EnOSlib exposes a higher level interface for selecting resources which is based on the Grid’5000 REST API (which wraps OAR). In EnOSlib you can reserve compute resources, networks (provided by Grid5000) and disks with the following assumptions:

Nodes are reserved as a whole (this makes a difference with OAR that supports reserving part of a node) but multisite is transparent using EnOSlib
Networks are those offered by Grid’5000 (Layer 3 subnets and Layer 2 VLANS - possibly spanning multiple sites)
Local disks are reserved with there associated machines

## Nodes selection

### By cluster name

In EnOSlib you can reserve some nodes by specifying the cluster name. The summary of all the available cluster is summarized in the hardware page of the Grid’5000 documentation. EnOSlib supports the so called multisite experiments (experiments spanning different sites) easily. To illustrate this let’s reserve nodes from different sites. The multisites experiment requires to synchronize jobs on different sites. EnOSlib eases this process for you.

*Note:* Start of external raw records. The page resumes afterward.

(** ** Lemmas *)

Lemma belongs_within fqdn zone : domain_belongs_to_zone fqdn zone = true ↔ within fqdn zone.
Proof.
  unfold domain_belongs_to_zone, within. rewrite orb_true_iff, bool_decide_eq_true. apply or_iff_compat_l.
  destruct (strip_suffix zone fqdn) as [prefix|] eqn:Es.
  - apply strip_suffix_Some in Es as ->. rewrite ends_with_true. split.
    + intros [r ->]. exists r. by rewrite <- (assoc_L (++)).
    + intros [label Hl]. rewrite (assoc_L (++)) in Hl. apply app_inv_tail in Hl. eauto.
  - split; [done|]. intros [label ->]. rewrite (assoc_L (++)) in Es.
    assert (Hs := proj2 (strip_suffix_Some zone ((label ++ lit ".") ++ zone) (label ++ lit ".")) eq_refl). congruence.
Qed.

(** Two zones of a name are equal when they are equally long. *)
Lemma within_length fqdn z z' : within fqdn z → within fqdn z' → length z = length z' → z = z'.
Proof.
  assert (Hsuf : ∀ y, within fqdn y → ∃ p, fqdn = p ++ y).
  { intros y [->|[l ->]]; [by exists []|]. exists (l ++ lit "."). by rewrite <- (assoc_L (++)). }
  intros [p Hp]%Hsuf [p' Hp']%Hsuf Hl. rewrite Hp in Hp'. by apply app_inj_2 in Hp' as [_ ?].
Qed.

Lemma relative_name_ok fqdn zone name :
  relative_name fqdn zone = Ok name ↔
  fqdn = zone ∧ name = lit "@" ∨ fqdn ≠ zone ∧ fqdn = name ++ "." ++ zone ∧ name ≠ [].
Proof.
  unfold relative_name. case_bool_decide as Heq; [split; [intros [= <-]; by left|naive_solver]|].
  split.
  - intros Hn. right. split; [done|]. destruct (strip_suffix zone fqdn) as [prefix|] eqn:Es; [|done]. cbn [mbind option_bind] in Hn.
    destruct (strip_suffix "." prefix) as [n|] eqn:En; [|done]. cbn [mbind option_bind] in Hn. case_bool_decide; [done|].
    injection Hn as ->. apply strip_suffix_Some in Es as ->. apply strip_suffix_Some in En as ->. by rewrite <- (assoc_L (++)).
  - intros [[? _]|(_ & -> & Hne)]; [done|]. rewrite (assoc_L (++)).
    rewrite (proj2 (strip_suffix_Some zone ((name ++ lit ".") ++ zone) (name ++ lit ".")) eq_refl). cbn [mbind option_bind].
    rewrite (proj2 (strip_suffix_Some "." (name ++ lit ".") name) eq_refl). cbn [mbind option_bind].
    by rewrite bool_decide_eq_false_2.
Qed.

Lemma rposition_None value l : rposition value l = None ↔ value ∉ data <$> l.
Proof.
  induction l as [|r l IH]; cbn [rposition fmap list_fmap]; [split; [by intros _ ?%elem_of_nil|done]|].
  rewrite not_elem_of_cons, <- IH. destruct (rposition value l); [naive_solver|]. case_bool_decide; naive_solver.
Qed.

Lemma remove_last_absent value l : value ∉ data <$> l → remove_last value l = l.
Proof.
  destruct l as [|r l]; cbn [remove_last fmap list_fmap]; [done|]. rewrite not_elem_of_cons. intros [Hr Hl].
  rewrite bool_decide_eq_false_2 by done. by rewrite bool_decide_eq_false_2.
Qed.

Lemma rposition_remove value l i : rposition value l = Some i → delete i l = remove_last value l.
Proof.
  revert i. induction l as [|r l IH]; intros i; cbn [rposition remove_last]; [done|].
  destruct (rposition value l) as [j|] eqn:Ej.
  - intros [= <-]. rewrite bool_decide_eq_true_2; [cbn; f_equal; by apply IH|].
    destruct (decide (value ∈ data <$> l)) as [|Hn]; [done|]. apply rposition_None in Hn. congruence.
  - apply rposition_None in Ej. rewrite (bool_decide_eq_false_2 (value ∈ _)) by done. case_bool_decide; [by intros [= <-]|done].
Qed.

Lemma records_of_insert m k l k' : records_of (<[k := l]> m) k' = if decide (k = k') then l else records_of m k'.
Proof. unfold records_of. case_decide as Hk; [by rewrite Hk, lookup_insert_eq|by rewrite lookup_insert_ne]. Qed.

(** The request computed from the current records has the effect of the operation. *)
Lemma serve_effect m op r k :
  change op (records_of m (set_of op)) = Some r → records_of (serve m r) k = records_of (effect m op) k.
Proof.
  unfold effect. destruct op as [d n value|d n value]; cbn [change set_of].
  - intros [= <-]. done.
  - destruct (rposition value _) as [i|] eqn:Ei; [|done]. cbn [mbind option_bind]. intros [= <-].
    rewrite (rposition_remove _ _ _ Ei). case_bool_decide as He; [|done]. rewrite He. unfold records_of. cbn [serve].
    destruct (decide ((d, n) = k)) as [->|Hk]; [by rewrite lookup_delete_eq, lookup_insert_eq|].
    by rewrite lookup_delete_ne, lookup_insert_ne.
Qed.

Lemma change_None m op k :
  change op (records_of m (set_of op)) = None → records_of (effect m op) k = records_of m k.
Proof.
  unfold effect. destruct op as [d n value|d n value]; cbn [change set_of]; [done|].
  destruct (rposition value _) as [i|] eqn:Ei; [done|]. intros _. apply rposition_None in Ei.
  rewrite remove_last_absent by done. unfold records_of. destruct (decide ((d, n) = k)) as [->|Hk]; [by rewrite lookup_insert_eq|].
  by rewrite lookup_insert_ne.
Qed.

(** Effects only depend on the records. *)
Lemma effect_proper m m' op : (∀ k, records_of m k = records_of m' k) → ∀ k, records_of (effect m op) k = records_of (effect m' op) k.
Proof.
  intros Heq k. unfold effect. rewrite (Heq (set_of op)), !records_of_insert. by case_decide.
Qed.

Lemma effects_proper (l : list operation) m m' :
  (∀ k, records_of m k = records_of m' k) → ∀ k, records_of (foldl effect m l) k = records_of (foldl effect m' l) k.
Proof.
  revert m m'. induction l as [|op l IH]; intros m m' Heq; cbn [foldl]; [done|]. apply IH. by apply effect_proper.
Qed.

(** The order of the sets and absent against empty sets are not observed. *)
Definition same_records (m m' : record_sets) : Prop := ∀ k, records_of m k = records_of m' k.

#[export] Instance same_records_equiv : Equivalence same_records.
Proof. split; [done|by intros m m' H k|]. intros m1 m2 m3 H H' k. by rewrite H. Qed.
#[export] Instance effect_same : Proper (same_records ==> eq ==> same_records) effect.
Proof. intros m m' H op ? <-. exact (effect_proper m m' op H). Qed.
#[export] Instance effects_same : Proper (same_records ==> eq ==> same_records) (foldl effect).
Proof. intros m m' H l ? <-. exact (effects_proper l m m' H). Qed.

(** [l] has one record of [value] more than [l'], and none after it. *)
Definition one_more (value : str) (l l' : list GoDaddyRecord) : Prop :=
  ∃ a r b, l = a ++ r :: b ∧ l' = a ++ b ∧ data r = value ∧ value ∉ data <$> b.

Lemma remove_last_app value a b :
  remove_last value (a ++ b) = if bool_decide (value ∈ data <$> b) then a ++ remove_last value b else remove_last value a ++ b.
Proof.
  induction a as [|r a IH]; cbn [app remove_last]; [case_bool_decide; [done|by apply remove_last_absent]|].
  rewrite fmap_app, IH. destruct (decide (value ∈ data <$> b)) as [Hb|Hb].
  { by rewrite !bool_decide_eq_true_2 by set_solver. }
  rewrite (bool_decide_eq_false_2 (value ∈ data <$> b)) by done. destruct (decide (value ∈ data <$> a)) as [Ha|Ha].
  { by rewrite !bool_decide_eq_true_2 by set_solver. }
  rewrite (bool_decide_eq_false_2 (value ∈ _ ++ _)), (bool_decide_eq_false_2 (value ∈ _)) by set_solver. by destruct (bool_decide (data r = value)).
Qed.

Lemma one_more_snoc value l l' r : data r ≠ value → one_more value l l' → one_more value (l ++ [r]) (l' ++ [r]).
Proof.
  intros Hr (a & x & b & -> & -> & Hx & Hb). exists a, x, (b ++ [r]). rewrite <- !(assoc_L (++)). split_and!; [done..|].
  rewrite fmap_app. set_solver.
Qed.

Lemma one_more_remove value other l l' : other ≠ value → one_more value l l' → one_more value (remove_last other l) (remove_last other l').
Proof.
  intros Ho (a & x & b & -> & -> & Hx & Hb). rewrite (remove_last_app other a (x :: b)), (remove_last_app other a b).
  cbn [fmap list_fmap remove_last].
  destruct (decide (other ∈ data <$> b)) as [Hob|Hob].
  - rewrite !bool_decide_eq_true_2 by set_solver. exists a, x, (remove_last other b). split_and!; [done..|].
    intros Hv. apply Hb. revert Hv. clear. induction b as [|y b IH]; cbn [remove_last fmap list_fmap]; [done|].
    case_bool_decide; [cbn; set_solver|]. case_bool_decide; cbn; set_solver.
  - rewrite !bool_decide_eq_false_2 by set_solver. by exists (remove_last other a), x, b.
Qed.

Lemma one_more_last value l l' : one_more value l l' → remove_last value l = l'.
Proof.
  intros (a & x & b & -> & -> & Hx & Hb). rewrite (remove_last_app value a (x :: b)). cbn [fmap list_fmap remove_last].
  rewrite bool_decide_eq_true_2 by set_solver. rewrite bool_decide_eq_false_2 by done. by rewrite bool_decide_eq_true_2.
Qed.

(** A record that no deletion names survives. *)
Lemma effect_keeps m op k r : r ∈ records_of m k →
  (∀ d n value, op = DeleteTxt d n value → data r ≠ value) → r ∈ records_of (effect m op) k.
Proof.
  intros Hr Hd. unfold effect. rewrite records_of_insert. case_decide as Hk; [|done]. subst k.
  destruct op as [d n value|d n value]; [by apply elem_of_app; left|]. specialize (Hd d n value eq_refl). cbn [set_of] in *.
  revert Hr. generalize (records_of m (d, n)). intros l. induction l as [|x l IH]; cbn [remove_last]; [done|].
  rewrite elem_of_cons. case_bool_decide; [rewrite elem_of_cons; naive_solver|]. case_bool_decide; [naive_solver|by rewrite elem_of_cons].
Qed.

Lemma effects_keep (l : list operation) m k r : r ∈ records_of m k →
  (∀ d n value, DeleteTxt d n value ∈ l → data r ≠ value) → r ∈ records_of (foldl effect m l) k.
Proof.
  revert m. induction l as [|op l IH]; intros m Hr Hd; cbn [foldl]; [done|]. apply IH; [|intros d n v Hin; eapply Hd; by right].
  apply effect_keeps; [done|]. intros d n value ->. eapply Hd. by left.
Qed.

Section interleavings.
Context {J : RecordJson}.
Implicit Types w : world.

Lemma get_reply m k : get_txt (Ok (reply m k)) = Ok (records_of m k).
Proof.
  unfold reply. case_bool_decide as Hk; [by rewrite Hk|]. unfold get_txt, parse_response. cbn. by rewrite records_roundtrip.
Qed.

(** What holds whatever interleaves, without late requests. *)
Record serialised (m0 : record_sets) (w : world) : Prop := {
  se_sets : ∀ k, records_of (sets w) k = records_of (foldl effect m0 (snd <$> log w)) k;
  se_gate : ∀ i op ph, ops w !! i = Some (op, ph) → (ph = Holding ∨ ∃ l, ph = Read l) → gate w = Some i;
  se_read : ∀ i op l, ops w !! i = Some (op, Read l) → records_of (sets w) (set_of op) = l;
  se_log : ∀ i op, (i, op) ∈ log w → ∃ r, ops w !! i = Some (op, Finished r);
  se_once : NoDup (fst <$> log w);
  se_created : ∀ i op, ops w !! i = Some (op, Finished (Ok tt)) →
    (i, op) ∈ log w ∨ ∃ d n value, op = DeleteTxt d n value;
  se_flight : in_flight w = [] }.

💡 You might check the availability page (non production nodes)

[ ]:

job_name="multisite"
conf = (
    en.G5kConf.from_settings(job_name=job_name, walltime="0:10:00")
    # For convenience, we use the site name as role but that's only informative
    # paravance cluster has many nodes (rennes site)
    .add_machine(roles=["rennes", "intel"], cluster="paravance", nodes=1)
    # chiclet cluster has only 8 nodes (lille site)
    .add_machine(roles=["lille", "amd"], cluster="chiclet", nodes=1)
)
provider = en.G5k(conf)

[ ]:

roles, networks = provider.init()

[ ]:

en.run_command("cat /proc/cpuinfo", roles=roles)

[ ]:

provider.destroy()

By server names#

On Grid’5000, machines belonging to a given cluster are normally homogeneous. But it is impossible to provide absolute guarantees about it: for instance, physical disks may have different performance characteristics across nodes of a cluster even though they share the same vendor and model. For this reason, experimenters may need to reproduce an experiment several times using the exact same hardware.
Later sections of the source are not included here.